- League: 3rd NHL
- 1945–46 record: 23–20–7
- Home record: 15–5–5
- Road record: 8–12–2
- Goals for: 200
- Goals against: 178

Team information
- General manager: Bill Tobin
- Coach: Johnny Gottselig
- Captain: John Mariucci
- Arena: Chicago Stadium

Team leaders
- Goals: Max Bentley (31)
- Assists: Bill Mosienko and Max Bentley (30)
- Points: Max Bentley (61)
- Penalty minutes: John Mariucci (58)
- Wins: Mike Karakas (22)
- Goals against average: Mike Karakas (3.46)

= 1945–46 Chicago Black Hawks season =

NHL ice hockey team season

The 1945–46 Chicago Black Hawks season was the teams 20th season in the National Hockey League, and they were coming off a disappointing season in 1944–45, failing to qualify for the playoffs.

With Doug Bentley, Max Bentley, and Red Hamill returning to the team after World War II, the Black Hawks would set a team record by scoring 200 goals, which also led the NHL. The Hawks allowed 178, which ranked them 4th. The Hawks would finish the season with a 23–20–7 record, good for 53 points, which was their highest total since the 1934–35 season, and they would finish in 3rd place in the NHL.

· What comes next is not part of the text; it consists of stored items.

Lemma wires_no_crlf lax l w rest :
  wires lax l w -> starts_crlf rest = false -> starts_crlf (w ++ rest) = false.
Proof.
  intros H Hr. destruct H as [|r l w w' (m & w0 & -> & Hm)%wire_head _]; [done|].
  rewrite <- app_assoc. by apply marker_no_crlf.
Qed.

Lemma wire_no_crlf lax r w rest : wire lax r w -> starts_crlf (w ++ rest) = false.
Proof. intros (m & w0 & -> & Hm)%wire_head. by apply marker_no_crlf. Qed.

Lemma wire_pairs_no_crlf lax l w rest :
  wire_pairs lax l w -> starts_crlf rest = false -> starts_crlf (w ++ rest) = false.
Proof.
  intros H Hr. destruct H as [|k v l wk wv w' Hk _ _]; [done|].
  rewrite <- app_assoc. by eapply wire_no_crlf.
Qed.

(** A strict prefix of a message, too, starts with its marker. *)
Lemma wire_part_no_crlf lax r w p q : wire lax r w -> w = p ++ q -> starts_crlf p = false.
Proof.
  intros (m & w0 & -> & Hm)%wire_head E. destruct p as [|m' p]; [done|].
  injection E as <- _. rewrite <- (app_nil_r p). by apply marker_no_crlf.
Qed.

Lemma parse_at_in parse data pre d offset :
  data = pre ++ d -> offset = blen pre -> d <> [] ->
  parse_at (double := double) parse data offset =
    pbind (parse d) (fun r => Some (Value (blen pre + r.1, r.2))).
Proof.
  intros -> -> Hd. unfold parse_at. rewrite blen_app. pose proof (blen_nonneg pre).
  destruct (Z.leb_spec (blen pre + blen d) (blen pre)) as [Hl|_].
  { pose proof (blen_nonneg d). destruct d as [|b d]; [done|]. rewrite blen_cons in Hl.
    pose proof (blen_nonneg d). lia. }
  unfold blen. by rewrite Nat2Z.id, drop_app_length.
Qed.

(** What parsing gives on a message followed by other octets. *)
Definition parses (r : reply) (w : bytes) : Prop :=
  forall fuel rest, (length (w ++ rest) < fuel)%nat -> starts_crlf rest = false ->
    blen (w ++ rest) < 2 ^ 63 -> parseFast fuel (w ++ rest) = Some (Value (blen w, r)).

Lemma parse_at_parses r w fuel pre rest :
  parses r w -> 0 < blen w -> (length (w ++ rest) < fuel)%nat -> starts_crlf rest = false ->
  blen (w ++ rest) < 2 ^ 63 ->
  parse_at (parseFast fuel) (pre ++ w ++ rest) (blen pre) = Some (Value (blen (pre ++ w), r)).
Proof.
  intros Hp Hw Hf Hr Hb. rewrite (parse_at_in _ _ pre (w ++ rest)) by (done || by destruct w).
  rewrite Hp by done. cbn [pbind fst snd]. by rewrite blen_app.
Qed.

Lemma parse_elements_parses l w fuel fuel' pre rest :
  wires false l w ->
  (forall r v, wire false r v -> (length v <= length w)%nat -> parses r v) ->
  (length (w ++ rest) < fuel)%nat -> (length w < fuel')%nat -> starts_crlf rest = false ->
  blen (w ++ rest) < 2 ^ 63 ->
  parse_elements (parseFast fuel) fuel' (pre ++ w ++ rest) (blen l) (blen pre) =
    Some (Value (blen (pre ++ w), l)).
Proof.
  intros H. revert fuel' pre. induction H as [|r l w w' Hw Hl IH]; intros fuel' pre Hp Hf Hf' Hr Hb.
  - rewrite app_nil_r. by destruct fuel'.
  - destruct fuel' as [|fuel']; [lia|]. cbn [parse_elements]. rewrite blen_cons.
    pose proof (blen_nonneg l). rewrite (proj2 (Z.leb_gt (1 + blen l) 0)) by lia.
    pose proof (wire_pos _ _ _ Hw). rewrite <- app_assoc in *. rewrite length_app in Hf', Hp.
    assert (0 < length w)%nat by (unfold blen in *; lia).
    rewrite (parse_at_parses r w); [|apply Hp; [done|lia]|done..|by eapply wires_no_crlf|done].
    cbn [pbind fst snd]. replace (1 + blen l - 1) with (blen l) by lia.
    rewrite (app_assoc pre), IH; [cbn [pbind fst snd]; by rewrite <- app_assoc| | |lia|done|].
    + intros r' v Hv Hl'. apply Hp; [done|lia].
    + rewrite length_app in Hf. lia.
    + rewrite blen_app in Hb. lia.
Qed.

Lemma parse_pairs_parses l w fuel fuel' pre rest :
  wire_pairs false l w ->
  (forall r v, wire false r v -> (length v <= length w)%nat -> parses r v) ->
  (length (w ++ rest) < fuel)%nat -> (length w < fuel')%nat -> starts_crlf rest = false ->
  blen (w ++ rest) < 2 ^ 63 ->
  parse_pairs (parseFast fuel) fuel' (pre ++ w ++ rest) (blen l) (blen pre) =
    Some (Value (blen (pre ++ w), l)).
Proof.
  intros H. revert fuel' pre. induction H as [|k v l wk wv w' Hk Hv Hl IH]; intros fuel' pre Hp Hf Hf' Hr Hb.
  - rewrite app_nil_r. by destruct fuel'.
  - destruct fuel' as [|fuel']; [lia|]. cbn [parse_pairs]. rewrite blen_cons.
    pose proof (blen_nonneg l). rewrite (proj2 (Z.leb_gt (1 + blen l) 0)) by lia.
    pose proof (wire_pos _ _ _ Hk). pose proof (wire_pos _ _ _ Hv).
    rewrite <- !app_assoc in *. rewrite !length_app in Hf', Hp.
    assert (0 < length wk)%nat by (unfold blen in *; lia).
    pose proof Hf as Hf1. rewrite length_app in Hf1.
    pose proof Hb as Hb1. rewrite blen_app in Hb1.
    rewrite (parse_at_parses k wk); [|apply Hp; [done|lia]|done..|by eapply wire_no_crlf|done].
    cbn [pbind fst snd].
    rewrite (app_assoc pre wk), (parse_at_parses v wv);
      [|apply Hp; [done|lia]|done|lia|by eapply wire_pairs_no_crlf|lia].
    cbn [pbind fst snd]. replace (1 + blen l - 1) with (blen l) by lia.
    rewrite (app_assoc (pre ++ wk)), IH; [cbn [pbind fst snd]; by rewrite <- !app_assoc| | |lia|done|].
    + intros r' u Hu Hl'. apply Hp; [done|lia].
    + rewrite length_app in Hf1. lia.
    + rewrite blen_app in Hb1. lia.
Qed.
(** A reply larger than the ring ends the exchange. *)
Example reply_larger_than_ring :
  match run_exchange no_strtod true [Wrote 14; Received (bs "$9" ++ crlf ++ bs "ab")] []
          (new_exchange (new_vector 6) (encoded (command (bs "PING") [] 1)) 1 false) with
  | Some (Finished (inl BUFFER_OVERFLOW_ERROR) _ _) => True
  | _ => False
  end.
Proof. vm_compute. exact I. Qed.

Lemma builder_pipeline_witness :
  commands (append_all [(bs "SET", [bs "k"; bs "v"]); (bs "PING", [])]) =
    Value [view_of (bs "SET", [bs "k"; bs "v"]); view_of (bs "PING", [])].
Proof.
  apply (builder_pipeline no_strtod [(bs "SET", [bs "k"; bs "v"]); (bs "PING", [])]).
  repeat constructor; by vm_compute.
Defined.

Lemma exchange_delivers_witness :
  exists st front back,
    run_exchange no_strtod true
        (map Wrote [5; 9] ++ map Received [bs ":4"; bs "2" ++ crlf ++ bs "+"; bs "OK"])
        [] (new_exchange (new_vector 64) (encoded (command (bs "PING") [] 1)) 1 false) =
      Some (Finished (inr [mkReply TInteger (DInteger _ 42)]) (encoded (command (bs "PING") [] 1)) st) /\
    [bs ":4"; bs "2" ++ crlf ++ bs "+"; bs "OK"] = front ++ back /\ rb_ok (x_ring st) /\
    rb_view (x_ring st) ++ concat back = bs "+OK".
Proof.
  apply (exchange_delivers no_strtod true (new_vector 64) (encoded (command (bs "PING") [] 1)) false
    [5; 9] [bs ":4"; bs "2" ++ crlf ++ bs "+"; bs "OK"] [mkReply TInteger (DInteger _ 42)]
    (bs ":42" ++ crlf) (bs "+OK")); try (vm_compute; done).
  - rewrite <- (app_nil_r (bs ":42" ++ crlf)). apply wires_cons; [|apply wires_nil].
    by apply (wire_integer _ _ _ (bs "42")); vm_compute.
  - by repeat constructor.
  - by repeat constructor.
Defined.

Offensively, the Hawks were led by Max Bentley, who scored a team high 31 goals, and had an NHL high 61 points, while winning the Hart Trophy. Clint Smith had a solid season, registering 50 points, while Bill Mosienko would have 48. Doug Bentley missed 14 games due to injuries, but still finished with 40 points. Team captain John Mariucci would lead the Hawks defensemen with 11 points, and have a team high 58 penalty minutes.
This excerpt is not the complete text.